Their working relationship was so crucial that Blalock again violated the rules of segregation, calling Thomas into the operating room to talk him through the first operation on a human baby.
But as fame and acclaim follow their achievements, Blalock overlooks Thomas, allowing the awards and media attention to shower on every doctor associated with the operation, but not on his most trusted assistant.
"I cried about seven different times during the movie," said Eaton, who was accepted to Johns Hopkins as a medical student in 1983 before learning about the achievements of his uncle. "I'm sure as a young man, if someone would have told him that someone from the next generation would walk though the front doors of the institution, I don't think he would have believed it."

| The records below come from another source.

(** ** The predictor *)

(** [if x:] for an optional list or dict. *)
Definition nonempty {A} (o : option (list A)) : option (list A) :=
  match o with Some (x :: l) => Some (x :: l) | _ => None end.

Definition string_dict (o : option (list (string * string))) : json :=
  match o with Some d => JObj (map (fun kv => (kv.1, JStr kv.2)) d) | None => JNull end.

Definition opt_str (o : option string) : json := match o with Some s => JStr s | None => JNull end.

(** The serving container, before the model is wired. *)
Definition serving_container (runtime image : string) (m : ModelInput) : PodContainer :=
  {| k_name := JStr "kserve-container"; k_image := JStr image; k_command := JNull; k_args := nonempty (mi_args m);
     k_env := map (fun e => {| env_name := JStr (evi_name e); env_value := opt_str (evi_value e) |})
                <$> nonempty (mi_env m);
     k_resources := (fun r => (string_dict (rri_requests r), string_dict (rri_limits r))) <$> mi_resources m;
     k_volume_mounts := None; k_security_context := None;
     k_ports := Some [{| port_name := JNull; container_port := 8080; port_protocol := JStr "TCP" |}];
     k_startup_probe :=
       Some {| probe_action_ :=
                 Some (HttpGet (JStr (default "/health" (dict_lookup runtime RUNTIME_HEALTH_PATH_MAP))) 8080);
               initial_delay_seconds := JInt 5; period_seconds := JInt 10; failure_threshold := JInt 120 |};
     k_restart_policy := None |}.

Definition pod_policy_toleration : list (string * json) :=
  [("key", JStr "pod-policy"); ("operator", JStr "Equal"); ("value", JStr "required");
   ("effect", JStr "NoSchedule")].

Definition auto_scaling_spec (a : AutoScalingInput) : AutoScalingSpec :=
  {| as_metrics := map (fun m => {| asm_type := asmi_type m; asm_resource := asmi_resource m;
                                    asm_external := asmi_external m; asm_podmetric := asmi_podmetric m |})
                     <$> nonempty (asi_metrics a);
     as_behavior := nonempty (asi_behavior a) |}.

Definition predictor_extension (input : PredictorInput) : ComponentExtensionSpec :=
  {| ce_minReplicas := pi_min_replicas input; ce_maxReplicas := pi_max_replicas input;
     ce_canaryTrafficPercent := None; ce_containerConcurrency := None; ce_timeout := pi_timeout input;
     ce_scaleTarget := None; ce_scaleMetric := None;
     ce_scaleMetricType := match pi_scale_metric_type input with
                           | Some s => if str_truthy s then Some s else None
                           | None => None
                           end;
     ce_autoScaling := auto_scaling_spec <$> pi_auto_scaling input; ce_logger := None;
     ce_batcher := (fun b => {| maxBatchSize := bi_max_batch_size b; maxLatency := bi_max_latency b;
                                batch_timeout := bi_timeout b |}) <$> pi_batcher input;
     ce_deploymentStrategy := nonempty (pi_deployment_strategy input); ce_annotations := None;
     ce_labels := None |}.

Definition predictor_pod (b : InfBuilder) (c : PodContainer) : PodSpec :=
  {| ps_initContainers := None; ps_containers := Some [c]; ps_volumes := None;
     ps_hostNetwork := ib_placement b ≫= host_network; ps_nodeSelector := Some [("pod-policy", "required")];
     ps_tolerations := Some [pod_policy_toleration]; ps_affinity := None; ps_serviceAccountName := None |}.

(** The confidential VM's override: host networking unless the placement says
    otherwise. *)
Definition default_host_network (provider : InferencingComputeProvider) (p : PodSpec) : PodSpec :=
  match provider, ps_hostNetwork p with
  | InfConfidentialVM, None => with_host_network p true
  | _, _ => p
  end.

(** The digest-pinned image of the first entry for the runtime. *)
Fixpoint find_runtime (runtime : string) (entries : list json) : res string :=
  match entries with
  | [] => Err (ValueError ("Runtime '" +:+ runtime +:+ "' not found in runtime digests document."))
  | entry :: entries' =>
      r ← json_get entry "runtime" JNull;
      if json_eqs r runtime then
        image ← json_item entry "image";
        digest ← json_item entry "digest";
        Ok (py_str image +:+ "@" +:+ py_str digest)
      else find_runtime runtime entries'
  end.

(** ** Policies *)

(** [next(iter(d.values()))] *)
Definition first_value (j : json) : res json :=
  match j with
  | JObj (kv :: _) => Ok kv.2
  | JObj [] => Err (OtherException "")
  | _ => Err (AttributeError ("'" +:+ py_type j +:+ "' object has no attribute 'values'"))
  end.

Definition allow_all_policy (pcrs : json) : res InfPolicy :=
  raw ← b64decode KSERVE_ALLOW_ALL_POLICY_BASE64;
  text ← utf8_decode raw;
  Ok {| pol_json := text; pol_json_base64 := KSERVE_ALLOW_ALL_POLICY_BASE64; pol_pcrs := pcrs |}.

As the civil rights movement spread, Thomas received some of his due, teaching young doctors at Johns Hopkins and getting an honorary doctorate in 1976, 12 years after Blalock's death in 1964. Thomas died in 1985, after writing his autobiography and seeing his portrait added to the hospital's front hall, an honor reserved for the institution's most prestigious figures.
The road toward HBO's movie began in 1990, when a writer for Baltimore magazine published the first story on Thomas and a Reader's Digest excerpt brought interest from Hollywood.
Eaton estimated he has signed five different deals over the years allowing film companies the right to tell his uncle's story. It took a documentary filmmaker eight years to complete Partners of the Heart, narrated by Morgan Freeman, which aired on PBS's American Experience series.
"There's no special effects, no one gets shot, no one dies - there's no Jerry Springer moment in this story," said Eaton, who hopes to see his uncle's story next turned into a children's book to inspire potential young doctors of color. "The sensationalism angle isn't there, so the timing (of a film) had to be right."
Since the movie's completion, Eaton has taken time from his own practice to travel the country for HBO, speaking about his uncle's legacy at preview screenings. Among his appearances: medical facilities in Chicago and Detroit and, yes, at Johns Hopkins.
"It struck me how different my life was, because I was born 50 years later," Eaton said. "If I had those obstacles to face, would I have risen to the challenge? And when you see what he had to put up with in his lifetime, you feel like there's nothing that can hold you back now."
AT A GLANCE: Something the Lord Made airs at 9 tonight on HBO. Grade: A. Rating: TV-MA (mature audiences).